TASK DIRECTIONS:
Go through the listing below and list every line with "undefined".
Start of TASK DATA
(** * github_stats.c: the JSON engine and the report

    A shallow embedding of the recursive-descent JSON parser and of the
    accessor functions found in [src/c/src/github_stats.c], and of the
    functions around them that build the request, read the answer of the
    API into the lists of the report and escape its text, followed by the
    properties the design document states about the parser and by further
    properties of the code.

    Modelling conventions.
    - A [char] is an [ascii]; a C string ([char *] that is not NULL) is the
      list of characters stored in front of its terminating NUL, so reading
      at the end of the list yields NUL. A nullable [char *] is an
      [option chars].
    - A pointer into the input buffer ([parser->cur]) is the suffix of the
      buffer that starts at that pointer; [cur++] drops the head.
    - [JsonValue *] is [option JsonValue], [None] being NULL.
    - The capacity fields of the growable lists only drive [realloc]; the
      containers are lists and an allocation failure (which ends the process)
      is outside the model. Where a function indexes a buffer of its own,
      the buffer is modelled with its capacity and every store is checked.
    - A [double] is an IEEE 754 binary64 number, represented by the
      [spec_float] type of the standard library.
    - Signed integers are [Z]; an overflow, an out-of-range conversion and a
      read through NULL are undefined behaviour, the [UB] of [behaviour].
    - [qsort], the HTTP transfer, the output to files and the floating-point
      arithmetic of [compute_language_shares] are not modelled. *)

From Stdlib Require Import Ascii String.
From Stdlib Require Import List ZArith NArith Bool Arith Lia.
From Stdlib Require Import Floats.SpecFloat.
Import ListNotations.

Set Implicit Arguments.

Local Open Scope char_scope.
Local Open Scope list_scope.

(** ** Characters and C strings *)

Definition chars := list ascii.

(** A string literal of the C source, as a list of characters. *)
Definition lit (s : string) : chars := list_ascii_of_string s.

Definition NUL : ascii := "000".
Definition DQUOTE : ascii := "034".
Definition BACKSLASH : ascii := "\".
Definition LF : ascii := "010".
Definition CR : ascii := "013".
Definition TAB : ascii := "009".
Definition BS : ascii := "008".
Definition FF : ascii := "012".

(** [*p] for a pointer into a NUL-terminated buffer. *)
Definition deref (p : chars) : ascii :=
  match p with
  | [] => NUL
  | c :: _ => c
  end.

(** [p + 1]. The code only advances a pointer that does not point at the
    terminator. *)
Definition advance (p : chars) : chars := tl p.

(** The characters a C string function sees: everything in front of the
    first NUL. *)
Fixpoint c_str (s : chars) : chars :=
  match s with
  | [] => []
  | c :: s' => if Ascii.eqb c NUL then [] else c :: c_str s'
  end.

Definition is_digit (c : ascii) : bool :=
  (("0" <=? c)%char && (c <=? "9")%char)%bool.

Definition is_ws (c : ascii) : bool :=
  (Ascii.eqb c " " || Ascii.eqb c LF || Ascii.eqb c CR || Ascii.eqb c TAB)%bool.

(** [strcmp] of libc: the difference of the first pair of differing
    characters (as unsigned char), [0] when both strings end together. *)
Fixpoint strcmp (a b : chars) : Z :=
  let ca := deref a in
  let cb := deref b in
  if negb (Ascii.eqb ca cb) then
    (Z.of_N (N_of_ascii ca) - Z.of_N (N_of_ascii cb))%Z
  else if Ascii.eqb ca NUL then 0%Z
  else match a with
       | [] => 0%Z
       | _ :: a' => strcmp a' (tl b)
       end.

(** [strncmp (cur, literal, strlen literal) == 0], for a literal without
    NUL: the buffer starts with the literal. *)
Fixpoint strncmp_eq0 (cur literal : chars) {struct literal} : bool :=
  match literal with
  | [] => true
  | l :: literal' =>
      match cur with
      | [] => false
      | c :: cur' => (Ascii.eqb c l && strncmp_eq0 cur' literal')%bool
      end
  end.

(** ** Doubles and [strtod] *)

Definition double := spec_float.

Definition prec : Z := 53.
Definition emax : Z := 1024.

Definition digit_val (c : ascii) : Z :=
  (Z.of_N (N_of_ascii c) - 48)%Z.

(** Value of a run of decimal digits, most significant first. *)
Definition digits_val (ds : chars) : Z :=
  fold_left (fun acc c => (10 * acc + digit_val c)%Z) ds 0%Z.

(** Longest prefix of digits, and what follows it. *)
Fixpoint span_digits (s : chars) : chars * chars :=
  match s with
  | [] => ([], [])
  | c :: s' =>
      if is_digit c then
        let '(ds, r) := span_digits s' in (c :: ds, r)
      else ([], s)
  end.

(** The binary64 number nearest to [(-1)^neg * m * 10^e10] (ties to even,
    overflow to an infinity, underflow to a subnormal or a zero), for
    [0 <= m]. A negative exponent is a division: the quotient is computed
    with at least 64 significant bits and the position of the exact value
    between two consecutive quotients is handed to the rounding of
    [SpecFloat]. *)
Definition round_decimal (neg : bool) (m e10 : Z) : double :=
  if (m =? 0)%Z then S754_zero neg
  else if (0 <=? e10)%Z then
    binary_normalize prec emax (cond_Zopp neg (m * 10 ^ e10)) 0 neg
  else
    let den := (10 ^ (- e10))%Z in
    let k := Z.max 0 (64 + Z.log2 den - Z.log2 m) in
    let num := (m * 2 ^ k)%Z in
    let q := (num / den)%Z in
    let r := (num mod den)%Z in
    let loc := if (r =? 0)%Z then loc_Exact
               else loc_Inexact (Z.compare (2 * r) den) in
    binary_round_aux prec emax neg q (- k) loc.

(** [strtod (nptr, NULL)] of libc on the decimal form of its subject
    sequence: optional sign, digits with an optional radix point, optional
    exponent. The longest prefix of that shape is converted; when there is
    none (no digit at all) no conversion is performed and the result is
    zero. An exponent marker that is not followed by a digit is not part of
    the number. The hexadecimal, infinity and NaN forms start with
    characters [json_parse_number] never copies into its buffer. *)
Definition strtod (nptr : chars) : double :=
  let s := nptr in
  let '(neg, s) :=
    if Ascii.eqb (deref s) "-" then (true, advance s)
    else if Ascii.eqb (deref s) "+" then (false, advance s)
    else (false, s) in
  let '(ip, s) := span_digits s in
  let '(fp, s) :=
    if Ascii.eqb (deref s) "." then span_digits (advance s) else ([], s) in
  match ip ++ fp with
  | [] => S754_zero false
  | _ =>
      let e :=
        if (Ascii.eqb (deref s) "e" || Ascii.eqb (deref s) "E")%bool then
          let s := advance s in
          let '(eneg, s) :=
            if Ascii.eqb (deref s) "-" then (true, advance s)
            else if Ascii.eqb (deref s) "+" then (false, advance s)
            else (false, s) in
          let '(ed, _) := span_digits s in
          match ed with
          | [] => 0%Z
          | _ => cond_Zopp eneg (digits_val ed)
          end
        else 0%Z in
      round_decimal neg (digits_val (ip ++ fp)) (e - Z.of_nat (length fp))
  end.

(** The rational number a finite double stands for, as numerator and
    denominator; [None] for infinities and NaN. *)
Definition double_value (d : double) : option (Z * Z) :=
  match d with
  | S754_zero _ => Some (0, 1)%Z
  | S754_finite s m e =>
      if (0 <=? e)%Z then Some (cond_Zopp s (Zpos m * 2 ^ e), 1)%Z
      else
        let g := Z.gcd (Zpos m) (2 ^ (- e)) in
        Some (cond_Zopp s (Zpos m / g), 2 ^ (- e) / g)%Z
  | _ => None
  end.

(** ** The value model *)

Inductive JsonType :=
| JSON_NULL
| JSON_BOOL
| JSON_NUMBER
| JSON_STRING
| JSON_ARRAY
| JSON_OBJECT.

Definition JsonType_eqb (a b : JsonType) : bool :=
  match a, b with
  | JSON_NULL, JSON_NULL | JSON_BOOL, JSON_BOOL | JSON_NUMBER, JSON_NUMBER
  | JSON_STRING, JSON_STRING | JSON_ARRAY, JSON_ARRAY
  | JSON_OBJECT, JSON_OBJECT => true
  | _, _ => false
  end.

(** [struct JsonValue]: the tag and the member of the union that is active
    for it. [boolean] is a C [int], [string] a nullable [char *]; the
    parallel arrays [keys] and [values] of a [JsonObject] are one list of
    pairs, a key being a nullable [char *] as well. *)
#[local] Unset Elimination Schemes.
Inductive JsonValue :=
| JNull
| JBool (boolean : Z)
| JNumber (number : double)
| JString (string : option chars)
| JArray (items : list JsonValue)
| JObject (entries : list (option chars * JsonValue)).
#[local] Set Elimination Schemes.

Definition type (v : JsonValue) : JsonType :=
  match v with
  | JNull => JSON_NULL
  | JBool _ => JSON_BOOL
  | JNumber _ => JSON_NUMBER
  | JString _ => JSON_STRING
  | JArray _ => JSON_ARRAY
  | JObject _ => JSON_OBJECT
  end.

(** What reading a nullable pointer's target gives: a value, or undefined
    behaviour when the pointer is NULL. *)
Inductive behaviour (A : Type) :=
| Ok (a : A)
| UB.

Arguments UB {A}.

(** [json_make_value]: a fresh value of the given type. Containers start
    empty; the payload of the other types is left as [malloc] returned it
    and every caller stores into it before anything reads it, so the
    model's choice of a payload there is never observed. *)
Definition json_make_value (t : JsonType) : JsonValue :=
  match t with
  | JSON_NULL => JNull
  | JSON_BOOL => JBool 0
  | JSON_NUMBER => JNumber (S754_zero false)
  | JSON_STRING => JString None
  | JSON_ARRAY => JArray []
  | JSON_OBJECT => JObject []
  end.

(** Stores into the union: [value->as.boolean = b] and the like. *)
Definition set_boolean (v : JsonValue) (b : Z) : JsonValue :=
  match v with JBool _ => JBool b | _ => v end.

Definition set_number (v : JsonValue) (d : double) : JsonValue :=
  match v with JNumber _ => JNumber d | _ => v end.

Definition set_string (v : JsonValue) (s : option chars) : JsonValue :=
  match v with JString _ => JString s | _ => v end.

(** [json_array_push]: [array->items[array->size++] = item]. The parser
    only calls it on the array it has just made. *)
Definition json_array_push (arrayValue item : JsonValue) : JsonValue :=
  match arrayValue with
  | JArray items => JArray (items ++ [item])
  | _ => arrayValue
  end.

(** [json_object_put]: writes [key] and [value] at index [size] and
    increments [size]; nothing is compared with [key]. *)
Definition json_object_put (objectValue : JsonValue) (key : option chars)
    (value : JsonValue) : JsonValue :=
  match objectValue with
  | JObject entries => JObject (entries ++ [(key, value)])
  | _ => objectValue
  end.

(** ** The parser state *)

Record JsonParser := mkParser {
  start : chars;
  cur : chars;
  error : chars   (* the contents of [char error[128]] up to its NUL *)
}.

Definition set_cur (p : JsonParser) (c : chars) : JsonParser :=
  mkParser (start p) c (error p).

Definition set_error (p : JsonParser) (e : chars) : JsonParser :=
  mkParser (start p) (cur p) e.

(** [snprintf (parser->error, 128, "%s near %.32s", message, parser->cur)],
    done only while [error[0]] is NUL. *)
Definition json_error (p : JsonParser) (message : chars) : JsonParser :=
  if Ascii.eqb (deref (error p)) NUL then
    set_error p
      (firstn 127 (c_str message ++ lit " near " ++ firstn 32 (c_str (cur p))))
  else p.

Definition json_peek (p : JsonParser) : ascii := deref (cur p).

Definition json_next (p : JsonParser) : ascii * JsonParser :=
  if Ascii.eqb (deref (cur p)) NUL then (NUL, p)
  else (deref (cur p), set_cur p (advance (cur p))).

(** [snprintf (msg, 64, "Expected '%c'", ch)] followed by [json_error]. *)
Definition json_expect (p : JsonParser) (ch : ascii) : JsonParser :=
  let '(c, p) := json_next p in
  if negb (Ascii.eqb c ch) then
    json_error p (lit "Expected '" ++ [ch] ++ lit "'")
  else p.

Fixpoint skip_ws (s : chars) : chars :=
  match s with
  | [] => []
  | c :: s' => if is_ws c then skip_ws s' else s
  end.

Definition json_skip_ws (p : JsonParser) : JsonParser :=
  set_cur p (skip_ws (cur p)).

(** ** String literals *)

(** The [for] loop of the [u] case: [n] times
    [buffer[length++] = json_next (parser)]. *)
Fixpoint copy_next (n : nat) (buffer : chars) (p : JsonParser)
  : chars * JsonParser :=
  match n with
  | O => (buffer, p)
  | S n' =>
      let '(c, p) := json_next p in
      copy_next n' (buffer ++ [c]) p
  end.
End of TASK DATA
RESULT OF THE TASK:
      read through NULL are undefined behaviour, the [UB] of [behaviour].
(** What reading a nullable pointer's target gives: a value, or undefined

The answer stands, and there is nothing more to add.